Marlene Gasdia-Cochrane says
Thanks for your comment Zequek. Feel free to ask us about any other terminology in the metals analysis industry.
Daniel says
If you were to have a credit card sized piece of metal, what type of metal would it need to be made of to make it the hardest to bend? Asked another way, if you wanted to make the world’s strongest credit card, what metal would you make it out of so that even superman would struggle to bend it in half? Not concerned about how it would stand up to a bullet or other force, but specifically being as rigid as possible, if “rigid” is even the right word? Thanks
Marlene Gasdia-Cochrane, Editor says
Let’s ask our readers! Comment below.
Marc says
What about pins that ard attached to shackles they seem to be small in relation yo the loads they carry 72mm diameter and 50tonne wll at 6:1 safety. That must be reall tough steel.what would the metal be in those pins
Marlene Gasdia-Cochrane says
The pins would have to be analyzed with an XRF analyzer to know the content, but you might be interested in this article which talks about small metal fasteners:
XRF Provides Quality Assurance of Critical Fasteners
Greta James says
Thank you for informing me that stiffness is how well a shape holds that shape after pressure is applied. My brother is thinking of building a large metal barn that would hold hay for the horses. It needs to be pretty strong so that it can withstand high winds.
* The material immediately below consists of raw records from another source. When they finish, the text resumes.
Lemma setup_file_consistent (self : @MaskBaseDataset.t Image Tensor Stats)
    (profile file_name : string) (cls : ClassLists) :
  aligned cls /\ derived cls ->
  aligned (MaskBaseDataset.setup_file self profile file_name cls).1 /\
  derived (MaskBaseDataset.setup_file self profile file_name cls).1.
Proof.
  intros Hinv. unfold MaskBaseDataset.setup_file.
  destruct (splitext file_name) as [stem ext] eqn:Hstem.
  destruct (MaskBaseDataset._file_names !! stem) as [mask_label |] eqn:Hmask;
    [| exact Hinv].
  rewrite bind_unfold. unfold call.
  destruct (unpack4 (split "_" profile)) as [[[[id gender] race] age] | e] eqn:Hfields;
    [| exact Hinv].
  rewrite bind_unfold.
  destruct (GenderLabels.from_str gender) as [gender_label | e] eqn:Hgender;
    [| exact Hinv].
  rewrite bind_unfold.
  destruct (AgeLabels.from_number (VStr age)) as [age_label | e] eqn:Hage;
    [| exact Hinv].
  destruct Hinv as [(Hm & Hg & Ha) Hder]. destruct cls as [paths masks genders ages].
  simpl in *. split.
  - unfold aligned. simpl. rewrite !length_app. simpl. lia.
  - intros i p Hp. simpl in *.
    apply lookup_snoc_inv in Hp as [Hold | [-> ->]].
    + destruct (Hder i p Hold) as (m & g & a & Hl & H1 & H2 & H3). simpl in *.
      exists m, g, a.
      split; [exact Hl |].
      split; [apply lookup_app_l_Some, H1 |].
      split; [apply lookup_app_l_Some, H2 | apply lookup_app_l_Some, H3].
    + exists mask_label, gender_label, age_label.
      split.
      { unfold labels_of_path. rewrite Hstem. simpl. rewrite Hmask, Hfields, Hgender, Hage.
        reflexivity. }
      split; [rewrite <- Hm; apply list_lookup_middle; reflexivity |].
      split; [rewrite <- Hg; apply list_lookup_middle; reflexivity |].
      rewrite <- Ha. apply list_lookup_middle. reflexivity.
Qed.

(** One subject directory keeps the lists consistent. *)
Lemma setup_profile_consistent (fs : FileSystem)
    (self : @MaskBaseDataset.t Image Tensor Stats) (profile : string) (c : ClassLists) :
  aligned c /\ derived c ->
  aligned (MaskBaseDataset.setup_profile fs self profile c).1 /\
  derived (MaskBaseDataset.setup_profile fs self profile c).1.
Proof.
  intros Hc. unfold MaskBaseDataset.setup_profile.
  destruct (startswith profile "."); [exact Hc |].
  rewrite bind_unfold. unfold call at 1.
  destruct (fs [MaskBaseDataset.data_dir self; profile]) as [files | e]; [| exact Hc].
  apply (for_each_invariant (fun c => aligned c /\ derived c)); [| exact Hc].
  intros file_name c' _ Hc'. apply setup_file_consistent, Hc'.
Qed.

(** The scan keeps the four lists equally long and keeps at every index
    the labels the naming convention derives from the path at that index,
    whether it ends or stops on an exception. *)
Theorem setup_keeps_lists_consistent (fs : FileSystem)
    (self : @MaskBaseDataset.t Image Tensor Stats) (cls : ClassLists) :
  aligned cls -> derived cls ->
  aligned (MaskBaseDataset.setup fs self cls).1 /\
  derived (MaskBaseDataset.setup fs self cls).1.
Proof.
  intros Hal Hder. unfold MaskBaseDataset.setup.
  rewrite bind_unfold. unfold call at 1.
  destruct (fs [MaskBaseDataset.data_dir self]) as [profiles | e]; [| split; assumption].
  apply (for_each_invariant (fun c => aligned c /\ derived c)); [| split; assumption].
  intros profile c _ Hc. apply setup_profile_consistent, Hc.
Qed.

(** The lists of a scan that started from the empty lists. *)
Lemma scan_of_empty_derived (fs : FileSystem)
    (self : @MaskBaseDataset.t Image Tensor Stats) :
  derived (MaskBaseDataset.setup fs self empty_lists).1.
Proof.
  assert (Hempty : aligned empty_lists /\ derived empty_lists).
  { split; [repeat split |]. intros k q Hq. inversion Hq. }
  unfold MaskBaseDataset.setup.
  rewrite bind_unfold. unfold call at 1.
  destruct (fs [MaskBaseDataset.data_dir self]) as [profiles | e]; [| apply Hempty].
  apply (for_each_invariant (fun c => aligned c /\ derived c)); [| exact Hempty].
  intros profile c _ Hc. apply setup_profile_consistent, Hc.
Qed.
(** The truth value of [names], which is [None] or a list. *)
Definition names_given (names : option (list string)) : bool :=
  match names with
  | Some (_ :: _) => true
  | _ => false
  end.

(** The name of the [i]-th datablock. *)
Definition block_name (names : option (list string)) (i : nat) : Result string :=
  if names_given names
  then match default [] names !! i with
       | Some name => Return name
       | None => Raise IndexError
       end
  else Return (str i).

(** Python passes the dictionaries by reference, and [values.pop] changes
    the dictionary of the caller: the store holds the dictionary at every
    address, [datablocks] is a list of addresses, and the same address may
    occur in it more than once. *)
Abbreviation Store := (nat → Block).

(** [for i, values in enumerate(datablocks)], from index [i] on. The new
    block is assigned to the file under its name, as in a Python mapping,
    before it is filled; the file holds a reference to it and so has the
    filled block in the end. *)
Fixpoint for_datablock (loops : Loops) (names : option (list string)) (i : nat)
    (datablocks : list nat) (cif : CifFile) : M Store CifFile :=
  match datablocks with
  | [] => ret cif
  | values :: rest =>
      fun store =>
        match block_name names i with
        | Raise e => (store, Raise e)
        | Return name =>
            match fill_datablock loops (store values) with
            | (values', Raise e) => (<[values := values']> store, Raise e)
            | (values', Return block) =>
                for_datablock loops names (S i) rest (<[name := block]> cif)
                  (<[values := values']> store)
            end
        end
  end.

(** Whether [import CifFile] succeeds, and [str(exc)] when it does not. *)
Inductive Import :=
| Imported
| NotImported (exc : string).

(** What a call of [pycifrw_from_cif] ends with: the [ImportError] that it
    raises itself when PyCifRW cannot be imported, or what the rest of the
    body returns or raises. *)
Inductive Outcome :=
| ImportError (msg : string)
| Ran (r : Result CifFile).

(** [pycifrw_from_cif], on the store of the dictionaries as state. The choice
    of the grammar, which has no effect on the calls that follow, is left
    out. *)
Definition pycifrw_from_cif (CifFile_import : Import) (loops : option Loops)
    (names : option (list string)) (datablocks : list nat) (store : Store)
  : Store * Outcome :=
  match CifFile_import with
  | NotImported exc =>
      (store, ImportError (exc +:+ ". You need to install the PyCifRW package."))
  | Imported =>
      let loops := default [] loops in
      if names_given names && (length (default [] names) <? length datablocks)%nat
      then (store,
            Ran (Raise (ValueError (Format
              "Not enough names supplied for datablocks: {} (names) < {} (datablocks)"
              [PyInt (Z.of_nat (length (default [] names)));
               PyInt (Z.of_nat (length datablocks))]))))
      else let (store', r) := for_datablock loops names 0 datablocks ∅ store in
           (store', Ran r)
  end.

End CifWriter.

(* ===================================================================== *)
(** * aiida/orm/data/cif.py: [cif_from_ase]                               *)
(* ===================================================================== *)

Module CifFromAse.
Import Py CifValues CifWriter.

(** numpy and the floating-point numbers of Python are outside the
    embedding: the operations that [cif_from_ase] applies to them are
    kept uninterpreted. *)
Record Numpy := {
  Float : Type;
  Vec : Type;
  norm : Vec → Float;
  dot : Vec → Vec → Float;
  arccos : Float → Float;
  mul : Float → Float → Float;
  div : Float → Float → Float;
  pi : Float;
  float_180 : Float;
  str_float : Float → string
}.

(** An ASE structure, as far as [cif_from_ase] reads it: the three vectors of
    the cell, [pbc.all()], the rows of [get_scaled_positions()], and the
    symbols of the atoms in the order of the iteration. *)
Record Atoms (np : Numpy) := {
  cell : Vec np * Vec np * Vec np;
  pbc_all : bool;
  get_scaled_positions : list (Float np * Float np * Float np);
  symbols : list string
}.
Arguments cell {np} _.
Arguments pbc_all {np} _.
Arguments get_scaled_positions {np} _.
Arguments symbols {np} _.

(** The argument [ase]: one structure, or a list or a tuple of them. *)
Inductive Images (np : Numpy) :=
| One (atoms : Atoms np)
| Many (images : list (Atoms np)).
Arguments One {np} _.
Arguments Many {np} _.

(** The loops that [set_ase] passes to [pycifrw_from_cif]. *)
Definition ase_loops : Loops :=
  [("_atom_site",
    ["_atom_site_label";
     "_atom_site_occupancy";
     "_atom_site_fract_x";
     "_atom_site_fract_y";
     "_atom_site_fract_z";
     "_atom_site_adp_type";
     "_atom_site_thermal_displace_type";
     "_atom_site_B_iso_or_equiv";
     "_atom_site_U_iso_or_equiv";
     "_atom_site_B_equiv_geom_mean";
     "_atom_site_U_equiv_geom_mean";
     "_atom_site_type_symbol"])].

(** [datablock[tag].append(x)], where [datablock[tag]] is a list: every tag
    that is appended to has been set to a list before. *)
Definition append (tag x : string) (datablock : Block) : Block :=
  alter (fun v => match v with
                  | Column l => Column (l ++ [x])
                  | Scalar s => Scalar s
                  end) tag datablock.

(** [for i, atom in enumerate(atoms)], from index [i] on. *)
Fixpoint for_atom {np} (full_occupancies add_fake_biso : bool)
    (scaled : list (Float np * Float np * Float np)) (i : nat) (atoms : list string)
    (no : gmap string nat) (datablock : Block) : Result Block :=
  match atoms with
  | [] => Return datablock
  | symbol :: atoms' =>
      let count := match no !! symbol with
                   | Some n => n + 1
                   | None => 1
                   end in
      let no := <[symbol := count]> no in
      let datablock := append "_atom_site_label" (symbol +:+ str count) datablock in
      match scaled !! i with
      | None => Raise IndexError
      | Some (x, y, z) =>
          let datablock := append "_atom_site_fract_x" (str_float np x) datablock in
          let datablock := append "_atom_site_fract_y" (str_float np y) datablock in
          let datablock := append "_atom_site_fract_z" (str_float np z) datablock in
          let datablock := append "_atom_site_type_symbol" symbol datablock in
          let datablock :=
            if full_occupancies
            then append "_atom_site_occupancy" "1.0" datablock
            else datablock in
          let datablock :=
            if add_fake_biso
            then append "_atom_site_B_iso_or_equiv" "1.0"
                   (append "_atom_site_thermal_displace_type" "Biso" datablock)
            else datablock in
          for_atom full_occupancies add_fake_biso scaled (S i) atoms' no datablock
      end
  end.

(** The datablock before the loop over the atoms. *)
Definition new_datablock {np} (full_occupancies add_fake_biso : bool) (atoms : Atoms np)
  : Block :=
  let datablock : Block := ∅ in
  let '(cell0, cell1, cell2) := cell atoms in
  let a := norm np cell0 in
  let b := norm np cell1 in
  let c := norm np cell2 in
  let alpha :=
    div np (mul np (arccos np (div np (dot np cell1 cell2) (mul np b c))) (float_180 np))
      (pi np) in
  let beta :=
    div np (mul np (arccos np (div np (dot np cell0 cell2) (mul np a c))) (float_180 np))
      (pi np) in
  let gamma :=
    div np (mul np (arccos np (div np (dot np cell0 cell1) (mul np a b))) (float_180 np))
      (pi np) in
  let datablock := <["_cell_length_a" := Scalar (str_float np a)]> datablock in
  let datablock := <["_cell_length_b" := Scalar (str_float np b)]> datablock in
  let datablock := <["_cell_length_c" := Scalar (str_float np c)]> datablock in
  let datablock := <["_cell_angle_alpha" := Scalar (str_float np alpha)]> datablock in
  let datablock := <["_cell_angle_beta" := Scalar (str_float np beta)]> datablock in
  let datablock := <["_cell_angle_gamma" := Scalar (str_float np gamma)]> datablock in
  let datablock :=
    if pbc_all atoms
    then <["_symmetry_equiv_pos_as_xyz" := Column ["x, y, z"]]>
           (<["_symmetry_int_tables_number" := Scalar (str 1)]>
              (<["_symmetry_space_group_name_H-M" := Scalar "P 1"]> datablock))
    else datablock in
  let datablock := <["_atom_site_label" := Column []]> datablock in
  let datablock := <["_atom_site_fract_x" := Column []]> datablock in
  let datablock := <["_atom_site_fract_y" := Column []]> datablock in
  let datablock := <["_atom_site_fract_z" := Column []]> datablock in
  let datablock := <["_atom_site_type_symbol" := Column []]> datablock in
  let datablock :=
    if full_occupancies
    then <["_atom_site_occupancy" := Column []]> datablock
    else datablock in
  if add_fake_biso
  then <["_atom_site_B_iso_or_equiv" := Column []]>
         (<["_atom_site_thermal_displace_type" := Column []]> datablock)
  else datablock.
We will have to look into aluminum sheets that would fit the job!
Alice Carroll says
It’s interesting to learn that stiffness pertains to a metal’s resilience to bending. I’ve been slowly building up my own workshop recently since I’ve gotten the hang of machining as a hobby. Having a good stock of stainless steel fasteners on hand at all times will make sure that my creations would be as durable as possible by reinforcing weak points and making them resistant to bending.
Darrien Hansen says
I didn’t realize that some types of metals are especially sturdy since they contain copper. My brother is interested in hanging some wall art outside of the bakery he plans on opening next month, but he needs to make sure that the material is sturdy since he lives near an area that experiences frequent storms. He should think about hiring a copper cutting service to help him.
JRRT says
It is, unfortunately, a great deal more complicated than this. Copper is resistant to certain things – some kinds of corrosion and it bends before it breaks, but, but many copper alloys are soft enough that large, thin, sheet metal sections could be bent out of shape in a high wind, and some of them are weak enough that I personally would worry about it coming apart in a serious storm unless designed carefully, but I live where there are hurricanes, I admit. On the other hand, there are also high strength copper containing alloys, and ones both stiffer and harder than most aluminum alloys (and with superior corrosion resistance to the high strength aluminum alloys). It is really something that it’s a good idea to research a bit before starting a project. You can find pretty good info on the internet now.